▶ **EXERCISE**
Copy word for word, please, the lines of the entries below running from the one containing "(** An option" to the one containing "let '(_, (t, e)) := deliver", both ends included.

▶ **DATASET ENTRIES**
(* ===== verification/Findings.v ===== *)
(** * Surprises

    Runs of the model on concrete inputs where the code does not do what its
    documentation or its purpose says: the nodes and the simulator, and then the
    trawler, where the tables of the nodes are not what the topology says, or the
    trawler ends. *)

From Stdlib Require Import Strings.Ascii.
From S2P Require Import Prelude CppStrings Doubles DoubleText Packet Transport EmulatorPacket EventQueue Runtime Edge EmulatedLink Arp Posix EmuNet EmuTable Topology Parser ParserSpec TcpData TcpSend TcpSocket TcpManager TcpRun TcpInv TcpNet TcpTheorems Node Apps StackNode NodeTheorems Emulator EmuFrame EmuEvents EmuTheorems SimNet Simulator Trawler TrawlerText TrawlerRun TrawlerInv TrawlerOps TrawlerServe TrawlerLoop TrawlerTheorems EmulatedHop SimTheorems.

Section findings.
#[local] Existing Instance list_order.

Definition outcome {A S} (r : result A * S) : result A := r.1.

(** ** The command language *)

(** The README's [fail edge A B], [restart node A] and [edge A B bw=...]. *)
Example readme_fail_edge : read_command "fail edge 0 1" = Malformed "fail".
Proof. vm_compute. reflexivity. Qed.

Example readme_restart_node : read_command "restart node 0" = Malformed "restart".
Proof. vm_compute. reflexivity. Qed.

Example readme_edge_options : read_command "edge 0 1 bw=1000 delay=5" =
  EdgeCmd 0 1 default_EdgeOptions.
Proof. vm_compute. reflexivity. Qed.

(** An option out of its place is skipped without a message. *)
Example edge_option_ignored : read_command "edge 0 1 bw 1000" = EdgeCmd 0 1 default_EdgeOptions.
Proof. vm_compute. reflexivity. Qed.

(** A negative time ends the reading of a topology file, with a line left. *)
Example negative_time :
  topoFileParser_ (construct 1 "topo" (Some ["time -5"; "edge 0 1"])
                     (blank_Simulator sample_process)).2 = Some ["edge 0 1"].
Proof. vm_compute. reflexivity. Qed.

(** A time of more than 2^63 microseconds overflows. *)
Example time_overflow :
  outcome (parseLine "time 9300000000000000" 0 sample_pair) = Fault UB.
Proof. vm_compute. reflexivity. Qed.

(** ** Links *)

(** An edge of no bandwidth is accepted; the first packet divides by zero. *)
Definition no_bandwidth : Simulator :=
  (parseLine "edge 0 1 lossRate 0 delay 1 bw 0" 0
     (set_net (set_sim_topo sample_process sample_network) sample_pair)).2.

Example bandwidth_zero : outcome (sendNodeMsg 0 "1 hello" no_bandwidth) = Fault UB.
Proof. vm_compute. reflexivity. Qed.

(** ** TCP *)

(** A backlog of zero: the connection is registered and acknowledged, but no
    [accept] will ever find it. *)
Definition full_server : TcpManager :=
  mkTcpManager 2 [set_backlog 0 sample_listener] {[ 21 := 0%nat ]} ∅ ∅.

Example backlog_full :
  let '(r, (t, e)) := deliver syn_datagram (full_server, net_at 10) in
  r = Ret tt /\ net_sent e = [syn_ack_datagram] /\
  (pendingConnQueue_ <$> allSockets_ t !! 0%nat) = Some [] /\
  establishedByKey_ t !! mkKey 1 30 21 = Some 1%nat.
Proof. vm_compute. auto. Qed.

(** A second SYN of the same connection takes the place of the first socket. *)
Example duplicate_syn :
  let '(_, (t, e)) := deliver syn_datagram (sample_server, net_at 10) in
  let '(_, (t', _)) := deliver syn_datagram (t, e) in
  establishedByKey_ t !! mkKey 1 30 21 = Some 1%nat /\
  establishedByKey_ t' !! mkKey 1 30 21 = Some 2%nat.
Proof. vm_compute. auto. Qed.

(** A closed listener still takes connections. *)
Example closed_listener :
  let '(_, (t, e)) := close 0 (sample_server, net_at 10) in
  let '(_, (t', _)) := deliver syn_datagram (t, e) in
  (state_ <$> allSockets_ t' !! 0%nat) = Some CLOSED /\
  establishedByKey_ t' !! mkKey 1 30 21 = Some 1%nat.
Proof. vm_compute. auto. Qed.

(** The successor of the largest sequence number. *)
Example syn_seq_overflow :
  outcome (deliver (tcp_datagram 1 2 (mkTransport 30 21 SYN 0 INT_MAX []))
             (sample_server, net_at 10)) = Fault UB.
Proof. vm_compute. reflexivity. Qed.

(** An acknowledgment that was measured leaves the timeout as it is. *)
Example rto_not_estimated :
  let '(_, (t, _)) := onSampleRTT 0 5 (sample_client, net_at 10) in
  (rtoMs_ <$> allSockets_ t !! 0%nat) = Some 1000 /\
  (hasEstRTT_ <$> allSockets_ t !! 0%nat) = Some true.
Proof. vm_compute. auto. Qed.

(** ** The file transfer *)

(** A buffer of no bytes: the tick takes a remainder by zero. *)
Example buffer_zero :
  outcome (timer (TaskTick 1 0)
    (mkStackNode 1 [] sample_client [mkTimerTask 1000 (ClientTask
       (mkTransferClient 0 [] 10 0 0 0))], net_at 10)) = Fault UB.
Proof. vm_compute. reflexivity. Qed.
End findings.

Section findings.
#[local] Existing Instance table_order.

(** The commands of [lines], one after the other. *)
Fixpoint commands (lines : list string) (s : Trawler) : Trawler :=
  match lines with
  | [] => s
  | line :: lines => commands lines (parseLine line 0 s).2
  end.

(** What the node [k] was told of the node [j], and the link between them. *)
Definition view_of (k j : Z) (s : Trawler) : option (option EdgeOptions) * option EdgeOptions :=
  (T ← told s k; snd <$> T !! j, live (topo_at s) k j).

(** A link of a failed node that is brought up makes the two neighbors, without
    the options of the link. *)
Example restart_of_failed :
  view_of 0 1 (commands ["fail 1"] sample_three) = (None, None) /\
  view_of 0 1 (commands ["fail 1"; "restart 0 1"] sample_three) = (Some None, None).
Proof. split; vm_compute; reflexivity. Qed.

(** So does a link with a failed node that is new. *)
Example edge_of_failed :
  view_of 0 2 (commands ["fail 2"; "edge 0 2"] sample_three) = (Some None, None).
Proof. vm_compute. reflexivity. Qed.

(** So do new options for a link that is down. *)
Example edge_that_is_down :
  view_of 0 1 (commands ["fail 0 1"; "edge 0 1 lossRate 0.5"] sample_three) = (Some None, None).
Proof. vm_compute. reflexivity. Qed.

(** A link of a node with itself makes it its own neighbor. *)
Example edge_to_itself :
  view_of 0 0 (commands ["edge 0 0"] sample_three) =
  (Some (Some default_EdgeOptions), Some default_EdgeOptions).
Proof. vm_compute. reflexivity. Qed.

(** A connection that broke ends the trawler, and with it every other
    connection: the signal of a broken pipe is not ignored. *)
Example broken_pipe :
  (sample_run (fun i => if Nat.eqb i 3 then BrokenPipe else Took 1000) three_peers).1 =
  Fault (Exited 141).
Proof. vm_compute. reflexivity. Qed.

(** An address that could not be written still makes a node, which is told of
    its neighbors where it expects its address. *)
Example address_not_written :
  wires (sample_run (failing_send 1) two_peers).2 !! 1%nat =
    Some ("add 0 10.0.0.1 5000 lossRate 0.25 delay 5 bw 10000 bt 250" +:+ newline) /\
  roster (sample_run (failing_send 1) two_peers).2 !! 1 = Some ("10.0.0.2", 5000).
Proof. split; vm_compute; reflexivity. Qed.

(** A node that died is still in the table of another when nothing connects any
    more. *)
Example dead_neighbor :
  told sample_dead 1 = None /\ (view_of 0 1 sample_dead).1 <> None.
Proof. split; vm_compute; [reflexivity|discriminate]. Qed.

(** A port beyond 16 bits is taken, though it is another node's end point for
    [htons]. *)
Example port_beyond_range :
  assigned "10.0.0.1" "70536" sample_three = Some (3, ("10.0.0.1", 70536)) /\
  70536 mod 2 ^ 16 = 5000 /\ roster sample_three !! 0 = Some ("10.0.0.1", 5000).
Proof. repeat split; vm_compute; reflexivity. Qed.

(** A command that is due waits for the next connection: the link that was to
    fail at 2 milliseconds is up at any time after. *)
Example command_waits :
  trawlerParser_ (sample_run (fun _ => Took 1000) (take 1 three_peers)).2 =
    Some ["fail 0 1"; "fail 2"; "restart 0 1"; "restart 2"].
Proof. vm_compute. reflexivity. Qed.
End findings.

(** The emulator and frames that do not come from its table. *)
Section frames.
#[local] Existing Instance list_order.
#[local] Existing Instance table_order.

(** The first node has read [text]; then a frame of the second arrives from
    [prt]. *)
Definition seen_after (text : string) (prt : Z) : option (string * Z * option EdgeOptions) :=
  let r := set_enet (refreshed (hop_net text)) (set_assignedNodeId 0 sample_emulator) in
  table (enet (processUdpPacket (Some (frame_of 1 0 (ping_frame 0), "10.0.0.2", prt)) r).2) !! 1.

Definition linked_line : string :=
  "add 1 10.0.0.2 5000 lossRate 0.25 delay 5 bw 10000 bt 250" +:+ newline.

(** A frame that was on its way when the trawler removed the neighbor makes it a
    neighbor again, and one without a link. *)
Example late_frame :
  seen_after (linked_line +:+ "remove 1" +:+ newline) 5000 = Some ("10.0.0.2", 5000, None).
Proof. vm_compute. reflexivity. Qed.

(** A frame from another port takes the neighbor's link away. *)
Example moved_neighbor :
  option_map snd (seen_after linked_line 5000) <> Some None /\
  seen_after linked_line 40000 = Some ("10.0.0.2", 40000, None).
Proof. split; vm_compute; [discriminate|reflexivity]. Qed.
End frames.
Lemma lookup_app p : forall r d,
  lookup (p ++ r) d = match lookup p d with Some c => lookup r c | None => None end.
Proof.
  induction p as [|s p IH]; intros r d; [reflexivity|].
  cbn [app lookup]. destruct s as [k|i].
  - destruct d; try reflexivity; destruct (assoc k _); auto.
  - destruct d; try reflexivity. destruct (nth_error _ i); auto.
Qed.

Lemma assoc_map_assoc {A : Type} (k : string) (f : A -> A) (l : list (string * A)) :
  assoc k (map_assoc k f l) = option_map f (assoc k l).
Proof.
  induction l as [|[k' v] l IH]; [reflexivity|]. cbn [map_assoc assoc].
  destruct (String.eqb k k') eqn:E; cbn [assoc]; rewrite E; [reflexivity | exact IH].
Qed.

Lemma nth_error_map_nth {A : Type} (f : A -> A) (l : list A) : forall i,
  nth_error (map_nth i f l) i = option_map f (nth_error l i).
Proof.
  induction l as [|x l IH]; intros [|i]; try reflexivity. cbn [map_nth nth_error]. apply IH.
Qed.

Lemma is_object_update p g d :
  is_object d = true -> (forall t, is_object t = true -> is_object (g t) = true) ->
  is_object (update p g d) = true.
Proof.
  intros Hd Hg. destruct p as [|[k|i] p]; cbn [update]; [apply Hg, Hd | |];
    destruct d; try discriminate; reflexivity.
Qed.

▶ **SOLUTION**
(** An option out of its place is skipped without a message. *)
Example edge_option_ignored : read_command "edge 0 1 bw 1000" = EdgeCmd 0 1 default_EdgeOptions.
Proof. vm_compute. reflexivity. Qed.

(** A negative time ends the reading of a topology file, with a line left. *)
Example negative_time :
  topoFileParser_ (construct 1 "topo" (Some ["time -5"; "edge 0 1"])
                     (blank_Simulator sample_process)).2 = Some ["edge 0 1"].
Proof. vm_compute. reflexivity. Qed.

(** A time of more than 2^63 microseconds overflows. *)
Example time_overflow :
  outcome (parseLine "time 9300000000000000" 0 sample_pair) = Fault UB.
Proof. vm_compute. reflexivity. Qed.

(** ** Links *)

(** An edge of no bandwidth is accepted; the first packet divides by zero. *)
Definition no_bandwidth : Simulator :=
  (parseLine "edge 0 1 lossRate 0 delay 1 bw 0" 0
     (set_net (set_sim_topo sample_process sample_network) sample_pair)).2.

Example bandwidth_zero : outcome (sendNodeMsg 0 "1 hello" no_bandwidth) = Fault UB.
Proof. vm_compute. reflexivity. Qed.

(** ** TCP *)

(** A backlog of zero: the connection is registered and acknowledged, but no
    [accept] will ever find it. *)
Definition full_server : TcpManager :=
  mkTcpManager 2 [set_backlog 0 sample_listener] {[ 21 := 0%nat ]} ∅ ∅.

Example backlog_full :
  let '(r, (t, e)) := deliver syn_datagram (full_server, net_at 10) in
  r = Ret tt /\ net_sent e = [syn_ack_datagram] /\
  (pendingConnQueue_ <$> allSockets_ t !! 0%nat) = Some [] /\
  establishedByKey_ t !! mkKey 1 30 21 = Some 1%nat.
Proof. vm_compute. auto. Qed.

(** A second SYN of the same connection takes the place of the first socket. *)
Example duplicate_syn :
  let '(_, (t, e)) := deliver syn_datagram (sample_server, net_at 10) in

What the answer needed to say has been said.